◆ EXERCISE AIM:
Starting at the first line of the data below, repeat each line word for word up to and including the line with "From S2P Require Import OAuthServerFacts".

● ● ● ●

(* ===== verification/OAuthExamples.v ===== *)
(** * The authorization server's theorems at concrete inputs

    Every property of the authorization server, the middleware and key publication applied
    to a server, a store and requests where its hypotheses hold. *)

From S2P Require Import Prelude GoStrings GoBytes GoCrypto GoNet GoUrl Errors World Entities OAuthTypes Stores.
From S2P Require Import MemStore MemOAuth MemSpec StoreLaws Hasher TokenProvider UserManager Jwt GoHttp.
From S2P Require Import OAuthUtil Signer Jwks TokenService TokenServiceFacts ApiKeys OAuthServer.
From S2P Require Import OAuthServerFacts OAuthLimiter Cimd OAuthRegister OAuthToken OAuthTokenFacts.
From S2P Require Import OAuthProtocol OAuthRegisterFacts OAuthAuthorize OAuthAuthorizeFacts ClientAssertion.
From S2P Require Import OAuthEndpoints AuthHttp AuthHttpFacts AccountTokens SignOut Interleaving OAuthConcurrency.
From S2P Require Import ExampleEnv Examples.

Local Open Scope Z_scope.

Lemma pkce_roundtrip_witness : verifyS256 verifier challenge = true.
Proof. apply (pkce_roundtrip verifier verifier). by vm_compute. Defined.

Lemma registrations_limited_witness :
  let '(l, log) := run_limiter (mkLimiter 1 Minute ∅) "ip" [(0, "ip"); (1, "ip"); (2, "other")] [] in
  ∀ x, between x (x + Minute) log <= 2.
Proof.
  assert (StronglySorted Z.le [0; 1; 2]) as Hs by (repeat constructor; lia).
  pose proof (registrations_limited 1 Minute "ip" [(0, "ip"); (1, "ip"); (2, "other")] 3 ltac:(lia)
    ltac:(by vm_compute) Hs ltac:(intros e He; repeat (apply elem_of_cons in He as [->|He]; [cbn; lia|]); by apply elem_of_nil in He)) as Hl.
  destruct (run_limiter _ _ _ _) as [l log]. exact (proj1 Hl).
Defined.

(** The form of a code exchange and of a refresh. *)
Definition code_form : Values := {["grant_type" := [GrantTypeAuthorizationCode]; "code" := ["c"];
  "redirect_uri" := ["https://app.example.org/cb"]; "code_verifier" := [verifier]]}.
Definition refresh_form : Values := {["refresh_token" := ["g.s"]]}.

(** The code is good: it is exchanged for tokens, once. *)
Example exchange_works :
  match exchangeCode authServer (client_of_row app1) code_form oauth_world with
  | Done (inl _, w') => match exchangeCode authServer (client_of_row app1) code_form w' with Done (inr _, _) => true | _ => false end
  | _ => false
  end = true.
Proof. by vm_compute. Qed.

(** The refresh token is good too. *)
Example refresh_works :
  match refreshGrant authServer (client_of_row app1) refresh_form oauth_world with Done (inl _, w') => true | _ => false end = true.
Proof. by vm_compute. Qed.

Lemma code_exchanged_once_witness :
  wp (exchangeCode authServer (client_of_row app1) code_form) (λ r w',
    refused r ∨ ∃ g, grants_of w' !! Grant_ID g = Some g ∧ Grant_ClientID g = "app") oauth_world.
Proof.
  eapply wp_mono; [apply (code_exchanged_once authServer (client_of_row app1) code_form oauth_world oauth_store_inv);
    intros i _; apply oauth_fresh|].
  intros r w' [[_ Hr]|[(c & _ & _ & Hr & _)|(c & u & i & j & k & hash & refresh & _ & _ & Hw & _)]]; [by left..|right].
  exists (new_grant authServer (client_of_row app1) c u (o_uuid k) hash (o_now i)).
  rewrite (rows_set_rows _ _ _ Hw). split; [apply lookup_insert_eq|reflexivity].
Defined.

Lemma refresh_rotates_grant_witness :
  wp (refreshGrant authServer (client_of_row app1) refresh_form) (λ r w',
    refused r ∨ ∃ gid g, grants_of oauth_world !! gid = Some g ∧ ∃ g', grants_of w' !! gid = Some g' ∧ PrevTokenHash g' = Grant_TokenHash g)
    oauth_world.
Proof.
  eapply wp_mono; [apply (refresh_rotates_grant authServer (client_of_row app1) refresh_form oauth_world oauth_store_inv)|].
  intros r w' [[_ Hr]|[(gid & secret & g & _ & _ & _ & Hr & _)|(gid & secret & g & u & scopes & i & j & new & Hred & Hw & _)]];
    [by left..|right].
  exists gid, g. split; [apply Hred|]. rewrite (rows_set_rows _ _ _ Hw). eexists. split; [apply lookup_insert_eq|reflexivity].
Defined.

Lemma resource_token_lifecycle_witness :
  wp (exchangeCode authServer (client_of_row app1) code_form) (λ r w', ∀ tr, r = inl tr →
    ∃ u g issued, v_users oauth_store !! ID u = Some u ∧ token_lives authServer tr u g issued) oauth_world.
Proof.
  pose proof (resource_token_lifecycle authServer (client_of_row app1) code_form (inl (str_bytes "key")) oauth_world
    oauth_store_inv (λ i _, oauth_fresh i) (NewHMACSigner_ok _) eq_refl) as Hlife. cbv zeta in Hlife.
  eapply wp_mono.
  - exact (proj1 Hlife).
  - intros r w' Hr tr Htr. destruct (Hr tr Htr) as (u & g & issued & g' & Hu & _ & _ & _ & Hl). exists u, g, issued. exact (conj Hu Hl).
Defined.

● ● ● ●

◆ EXERCISE RESULT:
(* ===== verification/OAuthExamples.v ===== *)
(** * The authorization server's theorems at concrete inputs

    Every property of the authorization server, the middleware and key publication applied
    to a server, a store and requests where its hypotheses hold. *)

From S2P Require Import Prelude GoStrings GoBytes GoCrypto GoNet GoUrl Errors World Entities OAuthTypes Stores.
From S2P Require Import MemStore MemOAuth MemSpec StoreLaws Hasher TokenProvider UserManager Jwt GoHttp.
From S2P Require Import OAuthUtil Signer Jwks TokenService TokenServiceFacts ApiKeys OAuthServer.
From S2P Require Import OAuthServerFacts OAuthLimiter Cimd OAuthRegister OAuthToken OAuthTokenFacts.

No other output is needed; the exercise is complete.